Un dato che, secondo Azione, certifica un fallimento nella programmazione sanitaria regionale. “La situazione è critica e ormai strutturale – denunciano dal partito – e la responsabilità è di Regione Lombardia, a cui spetta la gestione della sanità territoriale”.
Un sistema al collasso
Nel Lecchese, la media è rimasta pressoché stabile dal 2023: un medico ogni 1.700-2.000 abitanti, a fronte di uno standard ottimale di uno ogni 1.200. L’ASST Lecco nel giugno 2024 stimava oltre 500 cittadini privi di medico di famiglia solo nel capoluogo, con l’obiettivo di ridurli tramite incarichi provvisori. Ma all’orizzonte si profilano nuove difficoltà: entro il 2026 sono previsti 14 pensionamenti, senza certezze sul ricambio.
Una crisi che non si ferma ai confini provinciali. In tutta la Lombardia mancano all’appello 1.435 medici di base, e per ogni tre professionisti che vanno in pensione, solo uno viene sostituito. Una sproporzione che fotografa, secondo Azione, “una programmazione completamente inadeguata”.
La testimonianza dei giovani e degli operatori
A raccontare la situazione dall’interno è Pietro Andrea Arpaia, studente in medicina residente a Monticello: «La Regione ha ammesso l’errore, cercando di rimediare con più borse di studio e permettendo ai medici in formazione di seguire pazienti. Ma le misure non bastano: le iscrizioni ai corsi restano basse e il mestiere è percepito come sempre meno attrattivo, svuotato dal peso della burocrazia».
Anche Eleonora Lavelli, segretaria provinciale di Azione, interviene sul tema: «La medicina di base è il primo presidio del diritto alla salute. Senza medici di famiglia, i cittadini finiscono nei pronto soccorso o sono costretti a lunghi spostamenti. Il diritto alla prevenzione non può restare solo sulla carta».
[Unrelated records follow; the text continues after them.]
(** ** What the log promises *)

(** [wal_keeps w a b]: the log holds the records [a], which are synced, and then [b], which are not;
    each with its segment. [wal_crash w d]: a crash may leave [d]. *)
Class StoreWalLaws (W D : Type) `{StoreWal W D} := {
  wal_keeps : W -> list (nat * Record_) -> list (nat * Record_) -> Prop;
  wal_crash : W -> D -> Prop;
  wal_sorted w a b : wal_keeps w a b -> StronglySorted le (a ++ b).*1 /\ Forall (fun n => (n <= wal_Segment w)%nat) (a ++ b).*1;
  wal_Log_ok w a b recs w' r : wal_keeps w a b -> Forall bytes_ok recs -> Forall (fun r => rec_Data r <> []) recs -> wal_Log recs w = (w', r) ->
    exists pre, wal_keeps w' a (b ++ ((wal_Segment w',.) <$> pre)) /\ pre `prefix_of` recs /\ (r = Ok tt -> pre = recs) /\ (r <> Ok tt -> recs <> [] -> pre <> recs);
  wal_Sync_ok w a b w' r : wal_keeps w a b -> wal_Sync w = (w', r) ->
    wal_Segment w' = wal_Segment w /\ match r with Ok _ => wal_keeps w' (a ++ b) [] | Err _ => wal_keeps w' a b end;
  wal_Truncate_ok w a b before w' r : wal_keeps w a b -> (before <= wal_Segment w)%nat -> wal_Truncate before w = (w', r) ->
    exists cut, (cut <= before)%nat /\ wal_keeps w' (filter (fun x => (cut <= x.1)%nat) a) (filter (fun x => (cut <= x.1)%nat) b);
  wal_Close_ok w a b w' r : wal_keeps w a b -> wal_Close w = (w', r) -> wal_keeps w' a b;
  wal_crash_ok w a b d : wal_keeps w a b -> wal_crash w d ->
    exists b' rest w', b = b' ++ rest /\ wal_Recover d = Ok (a ++ b', w') /\ wal_keeps w' (a ++ b') [];
}.

(** ** What a chunk file promises *)

Definition max_seq (es : list rawEntry) : Z := foldr Z.max 0 (re_Seq <$> es).
Definition writer_of {C} (r : L C) : option C := match r with Ok w => Some w | Err _ => None end.

(** [cf_holds f w gs t]: the file has the published blocks [gs] with their entries, and [w] is its
    writer, if it has one. Behind them there may be a block [t] that was written and not synced. *)
Class ChunkFilesLaws (F C : Type) `{ChunkFiles F C} `{Zstd} := {
  cf_holds : F -> option C -> list (BlockMeta * list rawEntry) -> option (list rawEntry) -> Prop;
  cf_crash : F -> option C -> F -> Prop;
  cf_open_new oc f r : cf_open oc None = (f, r) -> cf_holds f (writer_of r) [] None;
  cf_open_old oc f gs f' r : cf_holds f None gs None -> cf_open oc (Some f) = (f', r) -> cf_holds f' (writer_of r) gs None;
  cf_append_ok oc f w gs t es m comp bloom w' f' r : cf_holds f (Some w) gs t -> Forall entry_ok es -> encodeBlock es = Ok (m, comp) -> Forall is_byte bloom ->
    cf_append oc w f m comp bloom = (w', f', r) ->
    match r with
    | Ok m' => cf_holds f' (Some w') (gs ++ [(m', es)]) None /\ bm_LastSeq m' = bm_LastSeq m
    | Err _ => exists t', cf_holds f' (Some w') gs t' /\ (t' = None \/ t' = Some es)
    end;
  cf_seal_ok oc f w gs t f' r : cf_holds f (Some w) gs t -> cf_seal oc w f = (f', r) -> cf_holds f' None gs None;
  cf_crash_ok f w gs t f' : cf_holds f w gs t -> cf_crash f w f' ->
    exists extra, cf_holds f' None (gs ++ extra) None /\ (extra = [] \/ exists m es, t = Some es /\ extra = [(m, es)] /\ bm_LastSeq m = max_seq es);
  cf_index_ok f gs : cf_holds f None gs None ->
    (gs = [] /\ exists e, cf_index f = Err e) \/ (exists blocks, cf_index f = Ok blocks /\ no_crc <$> blocks = no_crc <$> gs.*1);
  cf_read_ok f w gs t m es m' : cf_holds f w gs t -> (m, es) ∈ gs -> no_crc m' = no_crc m -> cf_read f m' = Ok es;
}.

(** ** The state and what it stands for *)

Section Invariant.
Context `{LogCodec} `{CaseMap} `{Zstd} {W D F C : Type} `{StoreWal W D} `{ChunkFiles F C} `{!StoreWalLaws W D} `{!ChunkFilesLaws F C}.
Abbreviation Store := (@Store W F C).

(** A log whose labels make an unambiguous key: the wire format refuses control characters in them. *)
Definition clean_labels (l : Log) : Prop := 31 ∉ l_Service l /\ 31 ∉ l_Source l /\ 31 ∉ l_Host l.
Definition loggable (e : rawEntry) : Prop := exists l, decodeLog (re_Body e) = Some l /\ l_Ts l = re_Ts e /\ clean_labels l.

(** The stream a stored log belongs to. *)
Definition filed (s : Store) (e : rawEntry) : option Z :=
  match decodeLog (re_Body e) with
  | None => None
  | Some l =>
      match s_streams s !! label_key (labelsOf l) with
      | Some id => Some id
      | None => if so_MaxStreams (s_opts s) <=? Z.of_nat (size (s_streams s)) then s_streams s !! label_key (fold_labels (labelsOf l)) else None
      end
  end.

(** The entries of the log's records. *)
Definition ts_of (body : list Z) : Z := match decodeLog body with Some l => l_Ts l | None => 0 end.
Definition raw_entry (x : Z * list Z) : rawEntry := MkRaw (ts_of x.2) x.1 x.2.
Definition wrec_es (g : wrec) : list (nat * rawEntry) := (fun x => (wr_seg g, raw_entry x)) <$> numbered (wr_base g) (wr_bodies g).
Definition wal_es (gs : list wrec) : list (nat * rawEntry) := gs ≫= wrec_es.
Definition wrec_ok (g : wrec) : Prop :=
  1 <= wr_base g < 2 ^ 64 /\ wr_base g + ulen (wr_bodies g) <= 2 ^ 64 /\ wr_bodies g <> [] /\ Forall (fun b => int_len b) (wr_bodies g).

(** What the invariant keeps beside the state: the records of the log, the blocks of each chunk, a block
    written and not synced, the logs acknowledged with their streams, and the logs nobody was promised:
    those of batches that were refused or whose day has expired. *)
Record ghost := MkG {
  g_sync : list wrec;
  g_tail : list wrec;
  g_gs : chunkKey -> list (BlockMeta * list rawEntry);
  g_try : chunkKey -> option (list rawEntry);
  g_acked : list (Z * rawEntry);
  g_loose : list rawEntry;
}.
Definition in_blocks (G : ghost) (key : chunkKey) : list rawEntry := g_gs G key ≫= snd.
Definition sealed_at (G : ghost) (key : chunkKey) : Z := last_seq (g_gs G key).*1.
Definition known (G : ghost) (e : rawEntry) : Prop := e ∈ (wal_es (g_sync G ++ g_tail G)).*2 \/ exists key, e ∈ in_blocks G key.
Definition head_of (s : Store) (id : Z) : list rawEntry := match s_byID s !! id with Some st => st_head st | None => [] end.
Definition chunk_writer (s : Store) (key : chunkKey) : option C := s_chunks s !! key ≫= cs_w.

Record Inv (s : Store) (G : ghost) : Prop := {
  iv_wal : wal_keeps (s_wal s) (to_rec <$> g_sync G) (to_rec <$> g_tail G);
  iv_recs : Forall wrec_ok (g_sync G ++ g_tail G);
  iv_order : StronglySorted Z.lt (re_Seq <$> (wal_es (g_sync G ++ g_tail G)).*2);
  iv_seq : 0 <= s_seq s < 2 ^ 64;
  iv_known : forall e, known G e -> entry_ok e /\ 1 <= re_Seq e <= s_seq s /\ loggable e /\ is_Some (filed s e) /\ e ∈ (g_acked G).*2 ++ g_loose G;
  iv_unique : forall e e', known G e -> known G e' -> re_Seq e = re_Seq e' -> e = e';
  iv_place : forall key e, e ∈ in_blocks G key -> filed s e = Some key.1 /\ dayOf (re_Ts e) = key.2;
  iv_blocks : forall key, Forall (fun g => bm_LastSeq g.1 = max_seq g.2 /\ g.2 <> []) (g_gs G key) /\ NoDup (in_blocks G key);
  iv_files : forall key,
    match s_files s !! key with
    | Some f => cf_holds f (chunk_writer s key) (g_gs G key) (g_try G key)
    | None => g_gs G key = [] /\ chunk_writer s key = None
    end /\ (chunk_writer s key = None -> g_try G key = None);
  iv_chunks : forall key,
    match s_chunks s !! key with
    | Some cs => no_crc <$> cs_blocks cs = no_crc <$> (g_gs G key).*1
    | None => g_gs G key = []
    end;
  iv_heads : forall id st, s_byID s !! id = Some st -> StronglySorted Z.lt (re_Seq <$> st_head st)
    /\ forall e, e ∈ st_head st -> filed s e = Some id /\ sealed_at G (id, dayOf (re_Ts e)) < re_Seq e
         /\ exists seg, (seg, e) ∈ wal_es (g_sync G) /\ (st_headSeg st <= seg)%nat;
  iv_try : forall key es, g_try G key = Some es -> NoDup es /\ es <> []
    /\ forall e, e ∈ es <-> e ∈ head_of s key.1 /\ dayOf (re_Ts e) = key.2 /\ re_Seq e <= max_seq es;
  iv_acked : forall id e, (id, e) ∈ g_acked G -> filed s e = Some id /\ (e ∈ head_of s id \/ e ∈ in_blocks G (id, dayOf (re_Ts e)));
  iv_catalog : cat_ok (s_cat s) /\ s_streams s = (load_streams (cat_streams (s_cat s))).1
    /\ forall id, is_Some (s_byID s !! id) <-> is_Some ((load_streams (cat_streams (s_cat s))).2 !! id);
  iv_streams : forall k id, s_streams s !! k = Some id -> is_Some (s_byID s !! id);
}.
End Invariant.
La proposta: Case di Comunità, ma servono anche persone
Secondo Azione, la soluzione può partire dal rafforzamento delle Case di Comunità, previste dal PNRR e già finanziate in varie località del territorio – tra cui Bellano, Calolziocorte, Casatenovo, Introbio, Lecco, Merate, Olgiate Molgora e Oggiono. Tuttavia, denunciano, “gli immobili ci sono, ma mancano i professionisti”.
«Occorre riempire questi spazi con team multidisciplinari: medici associati, infermieri, pediatri, specialisti, assistenti sociali – spiega Rosaura Fumagalli, ex sindaca di Cassago e membro dei direttivi regionale e provinciale di Azione –. È urgente smettere di concentrarsi solo sulla struttura e iniziare a programmare concretamente il personale che deve occuparsene».
Rimettere al centro il medico
«Bisogna anche ridurre il peso della medicina difensiva, frutto della sfiducia e dell’eccessiva burocrazia – aggiunge Arpaia –. Un medico sommerso da carte e timori legali è un medico che ha meno tempo per curare davvero».
L’appello di Azione è chiaro: «Servono più medici, ma anche un sistema che li valorizzi, li supporti e consenta loro di lavorare con serenità. Solo così potremo costruire una sanità territoriale vicina, umana ed efficiente. Per il bene di tutta la comunità».